Some stereotypes of a Tai-Ke include dressing inappropriately at formal occasions, chewing and spitting betel nuts and modifying cars. With the spread and development of mass media, Tai-Ke has been deliberately portrayed as a local sub-culture trend.

There are no specific or fixed set of characteristics, behavior or group that makes a Tai-Ke since fashion and lifestyle trends are always changing.

== History ==

=== Early history ===
In early days, the term originated from the dialect of a certain Taiwan military dependents' village to describe lower-class and uneducated native Taiwanese. Tai-Ke was also used to describe people who were disliked, even if they did not possess the above-mentioned characteristics.

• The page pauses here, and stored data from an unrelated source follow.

(** C10. The writes of a market order do not depend on its active flag: two
    orders that agree on every other field produce the same calls, and a
    cycle that has fetched one of them makes these calls whatever the flag
    is. *)
Theorem orderCalls_ignore_active cfg authMe orders statsMap shard os o1 o2 :
  sameButActive o1 o2 ->
  Shards orders !! shard = Some os -> In o1 os ->
  orderCalls shard o1 = orderCalls shard o2 /\
  forall op, In op (orderCalls shard o2) -> In op (publishCalls cfg authMe orders statsMap).
Proof.
  intros (Ht & Ha & Hr & Hy & Hp & Hta & Hn) Hs Hin.
  assert (Heq : orderCalls shard o1 = orderCalls shard o2).
  { unfold orderCalls, orderLabels. by rewrite Ht, Ha, Hr, Hy, Hp, Hta, Hn. }
  split; [exact Heq|]. rewrite <- Heq. intros op Hop.
  unfold publishCalls. apply in_or_app. right. apply in_or_app. right.
  apply in_or_app. left. unfold marketCalls. apply in_flat_map.
  exists (shard, os). split.
  - by apply list_elem_of_In, elem_of_map_to_list.
  - apply in_flat_map. by exists o1.
Qed.

End SegmentCycle.

(** ** The compressed-history exporter *)

Module HistoryFacts.
Import Metrics MetricsFacts History.

(** *** The marker and the base64 text *)

Lemma TrimPrefix_marker text : TrimPrefix ("gz:" +:+ text) "gz:" = text.
Proof. reflexivity. Qed.

Lemma TrimPrefix_unmarked text : HasPrefix text "gz:" = false -> TrimPrefix text "gz:" = text.
Proof. unfold TrimPrefix. by intros ->. Qed.



(** *** The last snapshot *)

Lemma index_last {A : Type} (older : list A) (x : A) :
  index (older ++ [x]) (Z.of_nat (length (older ++ [x])) - 1) = Some x.
Proof.
  unfold index. rewrite length_app. simpl.
  destruct (Z.ltb_spec (Z.of_nat (length older + 1) - 1) 0) as [Hlt|_]; [lia|].
  replace (Z.to_nat (Z.of_nat (length older + 1) - 1)) with (length older) by lia.
  by rewrite list_lookup_middle.
Qed.

Lemma index_end_None {A : Type} (l : list A) :
  index l (Z.of_nat (length l) - 1) = None <-> l = [].
Proof.
  split; [|by intros ->].
  destruct l as [|x l] using rev_ind; [done|]. by rewrite index_last.
Qed.

Lemma currentStats_last older stats : currentStats (memoryOf older stats) = Some stats.
Proof. unfold currentStats, memoryOf. simpl. apply index_last. Qed.

Section Facts.
Variable lib : GoLib.
Variable cfg : Config.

Initially, the term was only used by some adolescents of the Taiwan military village. Hence, when they entered the Taiwan working society, they did not dare to use the term in public and in the media since the term was not widely known or recognized by the Taiwanese. Even people from fellow military dependents' village might not know about the word due to different locations of the villages or variances in upbringing. It was not until the late 1990s when several celebrities from the Mainland such as Dee Shu began publicly using the term on television programs to describe people who were "low-class". The term then began gaining popularity in the mass media.

=== 1990s ===
In May 1999, indie band LTK Commune published a Rock Taiwanese album named "台客的復仇 / Taik's Eye for an Eye". The album reflects the issues of Taiwan protest movement and environmental pollution in rural areas. Even though their album title literally means "Taike's Revenge", none of their songs in the album bore the album's name. Even though this album did not gain much attention and popularity in mass media, it can be considered as the time of the rising of civic society. The time when Tai-kes began reflecting on their self-identity as well as on the meaning of life in Taiwan.

In the late 1990s, Kevin Tsai hosted a TVBS-G television show called "Super Generation" to promote the significance of the term "Tai-Ke" and discuss its changing definitions. In the program, representatives of tai-ke were invited as guests of the show. During which, the tai-ke represents were mostly cooperative and even entertained all the typical stereotypes that they were labelled with. At times, they would even fiercely rebut any false accusations. This television show was one of the earliest television show to present and promote the Tai-kes publicly. However, the effect of this show can said to be paradoxical. On one hand, some of the negative image of Tai-kes were intensified but on the other hand, the show gained immense popularity as viewers found it entertaining.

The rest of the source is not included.